TASK DESCRIPTION: Below are the records. List every line holding the word "prev".

EXTRACTED RECORDS:
Lemma ascii_str_replace_from old new s : forall skip,
  ascii_str new -> ascii_str s -> ascii_str (replace_from old new skip s).
Proof.
  intros skip Hn Hs. revert skip.
  induction Hs as [|c s Hc Hs IH]; intros skip; cbn [replace_from];
    [constructor|].
  destruct skip; [|apply IH].
  destruct (startswith old (c :: s)).
  - apply ascii_str_app; [exact Hn|apply IH].
  - constructor; [exact Hc|apply IH].
Qed.

Lemma ascii_str_sub_bros_from s : forall skip prev,
  ascii_str s -> ascii_str (sub_bros_from skip prev s).
Proof.
  intros skip prev Hs. revert skip prev.
  induction Hs as [|c s Hc Hs IH]; intros skip prev; cbn [sub_bros_from];
    [constructor|].
  destruct skip; [|apply IH].
  destruct (bros_at prev (c :: s)).
  - apply ascii_str_app; [repeat constructor|apply IH].
  - constructor; [exact Hc|apply IH].
Qed.

Lemma ascii_str_split_ws s : ascii_str s -> Forall ascii_str (split_ws s).
Proof.
  induction 1 as [|c s Hc Hs IH]; [constructor|].
  rewrite split_ws_cons. destruct (is_space c); [exact IH|].
  destruct s as [|d s']; [repeat constructor; exact Hc|].
  destruct (is_space d); [constructor; [repeat constructor; exact Hc|exact IH]|].
  destruct (split_ws (d :: s')) as [|w ws]; [repeat constructor; exact Hc|].
  inversion IH; subst. constructor; [constructor; assumption|assumption].
Qed.

Lemma ascii_str_join sep ws :
  ascii_str sep -> Forall ascii_str ws -> ascii_str (join sep ws).
Proof.
  intros Hsep. induction 1 as [|w ws Hw Hws IH]; [constructor|].
  destruct ws as [|w' ws]; [exact Hw|].
  rewrite join_cons. apply ascii_str_app; [exact Hw|].
  apply ascii_str_app; [exact Hsep|exact IH].
Qed.

Lemma ascii_str_lstrip s : ascii_str s -> ascii_str (lstrip s).
Proof.
  induction 1 as [|c s Hc Hs IH]; [constructor|].
  cbn [lstrip]. destruct (is_space c); [exact IH|constructor; assumption].
Qed.

Lemma ascii_str_strip s : ascii_str s -> ascii_str (strip s).
Proof.
  intros Hs. unfold strip, rstrip.
  apply Forall_rev, ascii_str_lstrip, Forall_rev, ascii_str_lstrip, Hs.
Qed.

Lemma sanitize_ascii_is_ascii n : ascii_str n -> ascii_str (sanitize_ascii n).
Proof.
  intros Hn. unfold sanitize_ascii.
  apply ascii_str_strip, ascii_str_join; [repeat constructor|].
  apply ascii_str_split_ws, ascii_str_sub_bros_from.
  apply ascii_str_replace_from; [repeat constructor|].
  unfold quote_chars. cbn [fold_left].
  repeat (apply ascii_str_replace_from; [constructor|]). exact Hn.
Qed.

Lemma sanitize_name_is_ascii `{UnicodeData} raw : ascii_str (sanitize_name raw).
Proof.
  apply sanitize_ascii_is_ascii. unfold ascii_fold, ascii_str.
  apply Forall_forall. intros c Hc. apply filter_In in Hc. apply Hc.
Qed.

(** A cleaned title is a fixed point of the title caser. *)
Lemma clean_title_stable `{UnicodeData} raw :
  title_case_preserve_numbers (clean_title raw) = clean_title raw.
Proof. apply title_case_twice. Qed.

Lemma ascii_str_check s : forallb is_ascii s = true -> ascii_str s.
Proof. intros Hs. apply Forall_forall. apply forallb_forall. exact Hs. Qed.

(** C9. The two examples of the sanitizer, the first with e-acute
    (U+00E9) given as one code point that decomposes into the letter e and
    the combining acute accent (U+0301): the accent and the apostrophe go,
    the colon stays; "Bros." before white space becomes "Bros" and the run
    of spaces becomes one. *)
Theorem sanitize_examples `{UnicodeData} :
  decompose 233 = [chr "e"; 769%N] ->
  sanitize_name (lit "Pok" ++ [233%N] ++ lit "mon: Let's Go!")
  = lit "Pokemon: Lets Go!"
  /\ sanitize_name (lit "Mario Bros.  Deluxe") = lit "Mario Bros Deluxe".
Proof.
  intros He. split.
  - unfold sanitize_name. rewrite !ascii_fold_app.
    rewrite (ascii_fold_ascii (lit "Pok")),
            (ascii_fold_ascii (lit "mon: Let's Go!"))
      by (apply ascii_str_check; reflexivity).
    unfold ascii_fold. cbn [flat_map]. rewrite He. reflexivity.
  - rewrite sanitize_name_ascii by (apply ascii_str_check; reflexivity).
    reflexivity.
Qed.

Lemma sanitize_examples_witness :
  @sanitize_name latin1 (lit "Pok" ++ [233%N] ++ lit "mon: Let's Go!")
  = lit "Pokemon: Lets Go!"
  /\ @sanitize_name latin1 (lit "Mario Bros.  Deluxe")
     = lit "Mario Bros Deluxe".
Proof. apply (@sanitize_examples latin1). reflexivity. Defined.

(** ** The path interpreters *)

Lemma split_str_from_not_nil sep s : forall skip cur,
  split_str_from sep skip cur s <> [].
Proof.
  induction s as [|c s IH]; intros skip cur; cbn [split_str_from].
  - discriminate.
  - destruct skip; [|apply IH].
    destruct (startswith sep (c :: s)); [discriminate|apply IH].
Qed.

Lemma contains_cons p c s :
  contains p (c :: s) = startswith p (c :: s) || contains p s.
Proof. reflexivity. Qed.

Lemma split_str_two sep s : forall cur,
  contains sep s = true -> sep <> [] ->
  (2 <= length (split_str_from sep 0 cur s))%nat.
Proof.
  induction s as [|c s IH]; intros cur Hc Hsep.
  - destruct sep; [congruence|discriminate].
  - cbn [split_str_from]. rewrite contains_cons in Hc.
    destruct (startswith sep (c :: s)).
    + cbn [length].
      pose proof (split_str_from_not_nil sep s (length sep - 1) []) as Hn.
      destruct (split_str_from sep (length sep - 1) [] s);
        [congruence|cbn [length]; lia].
    + apply IH; assumption.
Qed.

Lemma item_ok {A} (l : list A) i :
  (i < length l)%nat -> exists a, item l i = Ok a.
Proof.
  intros Hi. unfold item.
  destruct (nth_error l i) eqn:E; [eauto|].
  apply nth_error_None in E. lia.
Qed.

(** The [", The"] rule never fails: where the marker occurs, the split
    has at least two fields. *)
Lemma move_the_ok s : exists r, move_the s = Ok r.
Proof.
  unfold move_the. destruct (contains (lit ", The") s) eqn:E; [|eauto].
  pose proof (split_str_two (lit ", The") s [] E) as H2.
  fold (split_str (lit ", The") s) in H2.
  destruct (item_ok (split_str (lit ", The") s) 0) as [p0 E0];
    [apply le_S_n, le_S, H2; discriminate|].
  destruct (item_ok (split_str (lit ", The") s) 1) as [p1 E1];
    [apply H2; discriminate|].
  rewrite E0, E1. cbn [bind]. eauto.
Qed.

Lemma keaton_transform_ok s : exists r, Keaton.transform_game_name s = Ok r.
Proof.
  unfold Keaton.transform_game_name.
  destruct (move_the_ok s) as [r ->]. cbn [bind]. eauto.
Qed.

Lemma theboy181_transform_ok s :
  exists r, Theboy181.transform_game_name_raw s = Ok r.
Proof.
  unfold Theboy181.transform_game_name_raw.
  destruct (move_the_ok s) as [r ->]. cbn [bind]. eauto.
Qed.
(** [MARKET_FILTER_LABELS] has a label for every filter, different filters
    have different labels, and a string is a key of it exactly when it is the
    value of a filter (so ["ALL"], which is not ["all"], is none). *)
Theorem market_filter_labels_total :
  (forall f, exists k,
      lookup Markets.MARKET_FILTER_LABELS (Markets.MarketFilters_value f) = Some k)
  /\ (forall f g,
        lookup Markets.MARKET_FILTER_LABELS (Markets.MarketFilters_value f)
        = lookup Markets.MARKET_FILTER_LABELS (Markets.MarketFilters_value g) ->
        f = g)
  /\ (forall s, lookup Markets.MARKET_FILTER_LABELS s <> None
                <-> exists f, s = Markets.MarketFilters_value f)
  /\ lookup Markets.MARKET_FILTER_LABELS "ALL" = None.
Proof.
  split; [| split; [| split]].
  - intros []; eexists; reflexivity.
  - intros [] [] H; try reflexivity; discriminate H.
  - intros s. unfold Markets.MARKET_FILTER_LABELS. cbn [lookup]. split.
    + destruct (String.eqb_spec (Markets.MarketFilters_value Markets.ALL) s) as [E | _];
        [intros _; exists Markets.ALL; symmetry; exact E |].
      destruct (String.eqb_spec (Markets.MarketFilters_value Markets.LAYER_1) s) as [E | _];
        [intros _; exists Markets.LAYER_1; symmetry; exact E |].
      destruct (String.eqb_spec (Markets.MarketFilters_value Markets.DEFI) s) as [E | _];
        [intros _; exists Markets.DEFI; symmetry; exact E |].
      intros H. contradiction.
    + intros [[] ->]; discriminate.
  - reflexivity.
Qed.
Lemma positions_single_filter (name : string) (names : list string) (k i : nat) :
  positions name names k = [i] ->
  remove_nth (i - k) names = filter (fun n => negb (String.eqb n name)) names
  /\ In name names.
Proof.
  revert k. induction names as [|n names IH]; intros k H; simpl in *;
    [discriminate|].
  destruct (String.eqb_spec n name) as [->|Hne]; simpl.
  - injection H as -> H. rewrite Nat.sub_diag. split; [|now left].
    apply positions_none in H. symmetry. apply forallb_filter_id.
    apply forallb_forall. intros x Hx.
    destruct (String.eqb_spec x name) as [->|_]; [contradiction | reflexivity].
  - pose proof (positions_single name names (S k) i H) as [Hle _].
    apply IH in H as [Hrem Hin]. split; [|now right].
    replace (i - k) with (S (i - S k)) by lia. cbn [remove_nth].
    now rewrite Hrem.
Qed.

Lemma drop_result (t t' : Table) (name : string) :
  drop t name = Ok t' ->
  schema t' = filter (fun n => negb (String.eqb n name)) (schema t)
  /\ In name (schema t)
  /\ num_rows t' = num_rows t.
Proof.
  unfold drop, get_field_index.
  destruct (positions name (schema t) 0) as [|i [|? ?]] eqn:E;
    try discriminate.
  intro H. injection H as <-. cbn [schema]. unfold num_rows. cbn [rows].
  apply positions_single_filter in E as [Hrem Hin].
  rewrite Nat.sub_0_r in Hrem. repeat split; [exact Hrem | exact Hin|].
  apply length_map.
Qed.

Lemma filter_twice {X : Type} (p q : X -> bool) (l : list X) :
  filter p (filter q l) = filter (fun x => q x && p x) l.
Proof.
  induction l as [|x l IH]; simpl; [reflexivity|].
  destruct (q x); simpl; [destruct (p x); now rewrite IH | exact IH].
Qed.

Lemma drop_columns_result (names : list string) :
  forall t t' : Table,
    drop_columns t names = Ok t' ->
    schema t'
    = filter (fun n => negb (existsb (String.eqb n) names)) (schema t)
    /\ (forall name, In name names -> In name (schema t))
    /\ num_rows t' = num_rows t.
Proof.
  induction names as [|name names IH]; intros t t' H.
  - injection H as <-. repeat split.
    + symmetry. apply forallb_filter_id. now apply forallb_forall.
    + intros name [].
  - rewrite drop_columns_cons in H.
    destruct (drop t name) as [t1|e] eqn:E; cbn [exc_bind] in H; [|discriminate].
    apply drop_result in E as (Hs1 & Hin1 & Hn1).
    apply IH in H as (Hs & Hin & Hn). repeat split.
    + rewrite Hs, Hs1, filter_twice. apply filter_ext. intro n. simpl.
      now rewrite negb_orb.
    + intros name' [<-|Hname']; [exact Hin1|].
      specialize (Hin name' Hname'). rewrite Hs1 in Hin.
      now apply filter_In in Hin.
    + congruence.
Qed.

EXERCISE OUTPUT:
Lemma ascii_str_sub_bros_from s : forall skip prev,
  ascii_str s -> ascii_str (sub_bros_from skip prev s).
  intros skip prev Hs. revert skip prev.
  induction Hs as [|c s Hc Hs IH]; intros skip prev; cbn [sub_bros_from];
  destruct (bros_at prev (c :: s)).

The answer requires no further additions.